(** X3.  The reshaping never lowers a label: with [p >= 0] and distilled
    entries that are not negative, every hybrid label is at least the
    ground-truth label of its place, so a positive label stays at 1. *)
Theorem blend_keeps_labels (p : Q) (l : list bool) (d : Row) :
  0 <= p -> Forall (fun x => 0 <= x) d -> length l = length d ->
  Forall2 Qle (map cast_float32 l) (reform_row p l d).
Proof.
  intros Hp Hd Hlen.
  change (reform_row p l d)
    with (scale_add_clip (reduce_sum (map cast_float32 l)
                          / (reduce_sum d + epsilon) * p) l d).
  apply scale_add_clip_dominates; [|exact Hd|exact Hlen].
  apply Qmult_le_0_compat; [|exact Hp].
  unfold Qdiv. apply Qmult_le_0_compat.
  - apply reduce_sum_nonneg. apply Forall_map, Forall_forall.
    intros b _. apply cast_float32_unit.
  - apply Qinv_le_0_compat.
    refine (Qplus_le_compat 0 (reduce_sum d) 0 epsilon _ _);
      [now apply reduce_sum_nonneg|discriminate].
Qed.

Lemma blend_keeps_labels_witness :
  Forall2 Qle [1; 0] (reform_row (1 # 2) [true; false] [1 # 3; 2 # 3]).
Proof.
  apply (blend_keeps_labels (1 # 2) [true; false] [1 # 3; 2 # 3]).
  - discriminate.
  - repeat constructor; discriminate.
  - reflexivity.
Defined.
End HybridLabelFacts.

Section LossFacts.
Import Graph Loss.
Context `{LossFn}.
Local Open Scope Q_scope.


(** X4.  When the computation of the label loss raises, and what: the
    [KeyError] of [result["predictions"]] when the model result has no
    predictions; what [get_video_weights] raised, when the result has no
    loss of its own and [reweight] is set; and, when neither is the case
    and the result has no loss of its own, the [KeyError] of the support
    predictions that a [multitask] run reads and the result lacks.  It
    raises in no other case, whatever the distillation flags are, the
    losses themselves taken to return. *)
Theorem label_loss_raises (f : FLAGS.t)
    (augment_labels : list (list bool) -> list (list bool))
    (res : ModelDict) (L : list (list bool)) (D : Tensor)
    (get_video_weights : result Row) (e : exn) :
  build_graph_label_loss f augment_labels res L D get_video_weights
  = Raise e <->
  (dict_predictions res = None /\ e = KeyError "predictions")
  \/ (is_Some (dict_predictions res) /\ dict_loss res = None
      /\ FLAGS.reweight f = true /\ get_video_weights = Raise e)
  \/ (is_Some (dict_predictions res) /\ dict_loss res = None
      /\ (FLAGS.reweight f = true -> exists w, get_video_weights = Ok w)
      /\ FLAGS.multitask f = true /\ dict_support_predictions res = None
      /\ e = KeyError "support_predictions").
Proof.
  unfold build_graph_label_loss. cbv zeta.
  destruct (dict_predictions res) as [preds|] eqn:Hpreds.
  2:{ split.
      - intros [= <-]. now left.
      - intros [[_ ->] | [([? ?] & _) | ([? ?] & _)]];
          [reflexivity|discriminate..]. }
  destruct (dict_loss res) as [l|] eqn:Hloss.
  { split; [discriminate|].
    intros [[? _] | [(_ & ? & _) | (_ & ? & _)]]; discriminate. }
  assert (Hlabel : forall L' D' w,
            label_loss f
              {| predictions := preds; loss := None;
                 support_predictions := dict_support_predictions res;
                 regularization_loss := dict_regularization_loss res |}
              L' D' w = Raise e <->
            FLAGS.multitask f = true
            /\ dict_support_predictions res = None
            /\ e = KeyError "support_predictions").
  { intros L' D' w. unfold label_loss. cbn [loss support_predictions].
    destruct (FLAGS.multitask f).
    - destruct (dict_support_predictions res) as [sp|].
      + repeat match goal with
        | |- context [if ?c then _ else _] => destruct c
        end; (split; [discriminate|now intros (_ & ? & _)]).
      + split; [intros [= <-]; now repeat split|now intros (_ & _ & ->)].
    - repeat match goal with
      | |- context [if ?c then _ else _] => destruct c
      end; (split; [discriminate|now intros (? & _)]). }
  destruct (FLAGS.reweight f) eqn:Hrw.
  - destruct get_video_weights as [w|e0].
    + rewrite Hlabel. split.
      * intros (Hm & Hs & ->). right. right.
        repeat split; try assumption; now eexists.
      * intros [[? _] | [(_ & _ & _ & ?) | (_ & _ & _ & Hm & Hs & ->)]];
          try discriminate. now repeat split.
    + split.
      * intros [= <-]. right. left. repeat split. now eexists.
      * intros [[? _] | [(_ & _ & _ & He) | (_ & _ & Hw & _)]];
          try discriminate.
        -- now injection He as ->.
        -- destruct (Hw eq_refl) as [w ?]. discriminate.
  - rewrite Hlabel. split.
    + intros (Hm & Hs & ->). right. right.
      repeat split; try assumption; try discriminate; now eexists.
    + intros [[? _] | [(_ & _ & ? & _) | (_ & _ & _ & Hm & Hs & ->)]];
        try discriminate. now repeat split.
Qed.


(** X6.  The final loss is the label loss plus the penalty times the
    regularization loss of the model, zero when the model gives none,
    plus the collected regularization losses; so it is the label loss
    itself when nothing regularizes, and when the penalty is zero. *)
Theorem final_loss_defaults (regularization_penalty : Q) (res : ModelResult)
    (reg_losses : list Q) (label_loss : Q) :
  final_loss regularization_penalty res reg_losses label_loss
  == regularization_penalty
     * (default 0 (regularization_loss res) + add_n reg_losses)
     + label_loss /\
  (regularization_loss res = None -> reg_losses = [] ->
   final_loss regularization_penalty res reg_losses label_loss
   == label_loss) /\
  (regularization_penalty == 0 ->
   final_loss regularization_penalty res reg_losses label_loss
   == label_loss).
Proof.
  assert (Hgen : final_loss regularization_penalty res reg_losses label_loss
                 == regularization_penalty
                    * (default 0 (regularization_loss res) + add_n reg_losses)
                    + label_loss).
  { unfold final_loss.
    destruct (regularization_loss res) as [r|], reg_losses as [|x regs];
      simpl; ring. }
  split; [exact Hgen|split].
  - intros Hnone ->. rewrite Hgen, Hnone. simpl. ring.
  - intros Hpen. rewrite Hgen, Hpen. ring.
Qed.
End LossFacts.

Lemma label_loss_raises_witness :
  Graph.build_graph_label_loss (H := Examples.mass_loss)
    Examples.reweight_flags id
    {| Graph.dict_predictions := Some [[1 # 2]];
       Graph.dict_loss := None;
       Graph.dict_support_predictions := None;
       Graph.dict_regularization_loss := None |}
    [[true; false]] [[1 # 2; 1 # 4]]
    (Raise (IOError "No such file or directory"))
  = Raise (IOError "No such file or directory").
Proof.
  apply (proj2 (label_loss_raises (H := Examples.mass_loss)
                  Examples.reweight_flags id
                  {| Graph.dict_predictions := Some [[1 # 2]];
                     Graph.dict_loss := None;
                     Graph.dict_support_predictions := None;
                     Graph.dict_regularization_loss := None |}
                  [[true; false]] [[1 # 2; 1 # 4]]
                  (Raise (IOError "No such file or directory"))
                  (IOError "No such file or directory"))).
  right. left. repeat split. now eexists.
Defined.


Lemma final_loss_defaults_witness :
  (Loss.final_loss (3 # 1) Examples.plain_result [] (1 # 2) == 1 # 2)%Q.
Proof.
  exact (proj1 (proj2 (final_loss_defaults (3 # 1) Examples.plain_result []
                         (1 # 2))) eq_refl eq_refl).
Defined.

(** * Further properties of the lookup of classes *)

Section LookupFacts.
Import Registry.

(** X7.  [find_class_by_name] returns the attribute of the first module,
    in the order of the list, whose attribute of that name is true; the
    modules behind it are not looked at, so a name defined among the
    frame-level models hides the same name among the video-level
    models. *)
Theorem find_class_by_name_first (name : string) (modules : list module)
    (o : pyobj) :
  find_class_by_name name modules = Ok o <->
  exists (i : nat) (m : module),
    modules !! i = Some m /\ getattr m name = Some o /\
    truthy (Some o) = true /\
    forall (j : nat) (m' : module),
      (j < i)%nat -> modules !! j = Some m' ->
      truthy (getattr m' name) = false.
Proof.
  unfold find_class_by_name. induction modules as [|m0 modules IH]; simpl.
  - split; [discriminate|]. intros (i & m & Hm & _). destruct i; discriminate.
  - split.
    + destruct (getattr m0 name) as [o0|] eqn:Hget.
      * destruct (truthy (Some o0)) eqn:Htrue.
        -- intros [= <-]. exists 0%nat, m0. repeat split; try assumption.
           intros j m' Hj. lia.
        -- intros Hrest. apply IH in Hrest as (i & m & Hm & Ho & Ht & Hbefore).
           exists (S i), m. repeat split; try assumption.
           intros [|j] m' Hj Hm'; simpl in Hm'.
           ++ injection Hm' as <-. now rewrite Hget.
           ++ apply (Hbefore j m'); [lia|exact Hm'].
      * intros Hrest. apply IH in Hrest as (i & m & Hm & Ho & Ht & Hbefore).
        exists (S i), m. repeat split; try assumption.
        intros [|j] m' Hj Hm'; simpl in Hm'.
        -- injection Hm' as <-. now rewrite Hget.
        -- apply (Hbefore j m'); [lia|exact Hm'].
    + intros ([|i] & m & Hm & Ho & Ht & Hbefore); simpl in Hm.
      * injection Hm as <-. rewrite Ho.
        destruct o as [?|[|]]; simpl in *; try reflexivity; discriminate.
      * assert (H0 : truthy (getattr m0 name) = false).
        { apply (Hbefore 0%nat m0); [lia|reflexivity]. }
        assert (Hrest : next_truthy (map (fun m => getattr m name) modules)
                        = Ok o).
        { apply IH. exists i, m. repeat split; try assumption.
          intros j m' Hj Hm'. apply (Hbefore (S j) m'); [lia|exact Hm']. }
        destruct (getattr m0 name) as [[?|[|]]|]; simpl in *;
          try discriminate; exact Hrest.
Qed.

(** X8.  [validate_class_name] returns only [True], and then the object
    that [find_class_by_name] returns for the same name and modules is a
    class with the expected superclass among its bases; when that object
    is not a class, [validate_class_name] raises the [TypeError] of
    [issubclass]. *)
Theorem validate_class_name_sound (flag_value category sup : string)
    (modules : list module) :
  (forall b,
     validate_class_name flag_value category modules sup = Ok b ->
     b = true /\
     exists n mro,
       find_class_by_name flag_value modules = Ok (PyClass n mro) /\
       In sup mro) /\
  (forall t,
     find_class_by_name flag_value modules = Ok (PyOther t) ->
     exists msg,
       validate_class_name flag_value category modules sup
       = Raise (TypeError msg)).
Proof.
  unfold validate_class_name, find_class_by_name.
  induction modules as [|m modules [IH1 IH2]]; simpl.
  - split; discriminate.
  - destruct (getattr m flag_value) as [[n0 mro0|[|]]|]; simpl.
    + split; [|discriminate].
      intros b. destruct (existsb (String.eqb sup) mro0) eqn:Hsub;
        [|discriminate].
      intros [= <-]. split; [reflexivity|]. exists n0, mro0.
      split; [reflexivity|].
      apply existsb_exists in Hsub as (x & Hin & Heq).
      apply String.eqb_eq in Heq. now subst.
    + split; [discriminate|]. intros t _. eexists. reflexivity.
    + split; assumption.
    + split; assumption.
Qed.
End LookupFacts.

Lemma find_class_by_name_first_witness :
  Registry.find_class_by_name "LogisticModel"
    [Registry.frame_level_models (Modules := Examples.modules);
     Registry.video_level_models (Modules := Examples.modules)]
  = Ok (Examples.class_of "LogisticModel" "BaseModel").
Proof.
  apply (proj2 (find_class_by_name_first "LogisticModel"
                  [Registry.frame_level_models (Modules := Examples.modules);
                   Registry.video_level_models (Modules := Examples.modules)]
                  (Examples.class_of "LogisticModel" "BaseModel"))).
  exists 1%nat, (Registry.video_level_models (Modules := Examples.modules)).
  repeat split.
  intros j m' Hj Hm'. assert (j = 0%nat) as -> by lia.
  injection Hm' as <-. reflexivity.
Defined.

Lemma validate_class_name_sound_witness :
  exists n mro,
    Registry.find_class_by_name "LogisticModel"
      [Registry.frame_level_models (Modules := Examples.modules);
       Registry.video_level_models (Modules := Examples.modules)]
    = Ok (Registry.PyClass n mro) /\ In "BaseModel" mro.
Proof.
  exact (proj2 (proj1 (validate_class_name_sound "LogisticModel" "model"
                         "BaseModel"
                         [Registry.frame_level_models
                            (Modules := Examples.modules);
                          Registry.video_level_models
                            (Modules := Examples.modules)])
                  true eq_refl)).
Defined.

(** * Further properties of the trainer *)

(** ** Rules for [moves] *)

Section MovesRules.
Context `{Runtime}.
Variable P : event -> Prop.

Lemma moves_ret {A} (Q : A -> Prop) (s : FS) (a : A) :
  Q a -> moves s s P Q (mret a).
Proof.
  intros HQ. split; [reflexivity|]. split; [constructor|].
  now intros a' [= <-].
Qed.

-.-.-

WORK INSTRUCTIONS :: Copy nothing beyond the line containing "loss of its own and". Transcribe exactly from the first line of the entries down to that line, inclusive.

SOLUTION FOR THIS TASK ::
(** X3.  The reshaping never lowers a label: with [p >= 0] and distilled
    entries that are not negative, every hybrid label is at least the
    ground-truth label of its place, so a positive label stays at 1. *)
Theorem blend_keeps_labels (p : Q) (l : list bool) (d : Row) :
  0 <= p -> Forall (fun x => 0 <= x) d -> length l = length d ->
  Forall2 Qle (map cast_float32 l) (reform_row p l d).
Proof.
  intros Hp Hd Hlen.
  change (reform_row p l d)
    with (scale_add_clip (reduce_sum (map cast_float32 l)
                          / (reduce_sum d + epsilon) * p) l d).
  apply scale_add_clip_dominates; [|exact Hd|exact Hlen].
  apply Qmult_le_0_compat; [|exact Hp].
  unfold Qdiv. apply Qmult_le_0_compat.
  - apply reduce_sum_nonneg. apply Forall_map, Forall_forall.
    intros b _. apply cast_float32_unit.
  - apply Qinv_le_0_compat.
    refine (Qplus_le_compat 0 (reduce_sum d) 0 epsilon _ _);
      [now apply reduce_sum_nonneg|discriminate].
Qed.

Lemma blend_keeps_labels_witness :
  Forall2 Qle [1; 0] (reform_row (1 # 2) [true; false] [1 # 3; 2 # 3]).
Proof.
  apply (blend_keeps_labels (1 # 2) [true; false] [1 # 3; 2 # 3]).
  - discriminate.
  - repeat constructor; discriminate.
  - reflexivity.
Defined.
End HybridLabelFacts.

Section LossFacts.
Import Graph Loss.
Context `{LossFn}.
Local Open Scope Q_scope.


(** X4.  When the computation of the label loss raises, and what: the
    [KeyError] of [result["predictions"]] when the model result has no
    predictions; what [get_video_weights] raised, when the result has no
    loss of its own and [reweight] is set; and, when neither is the case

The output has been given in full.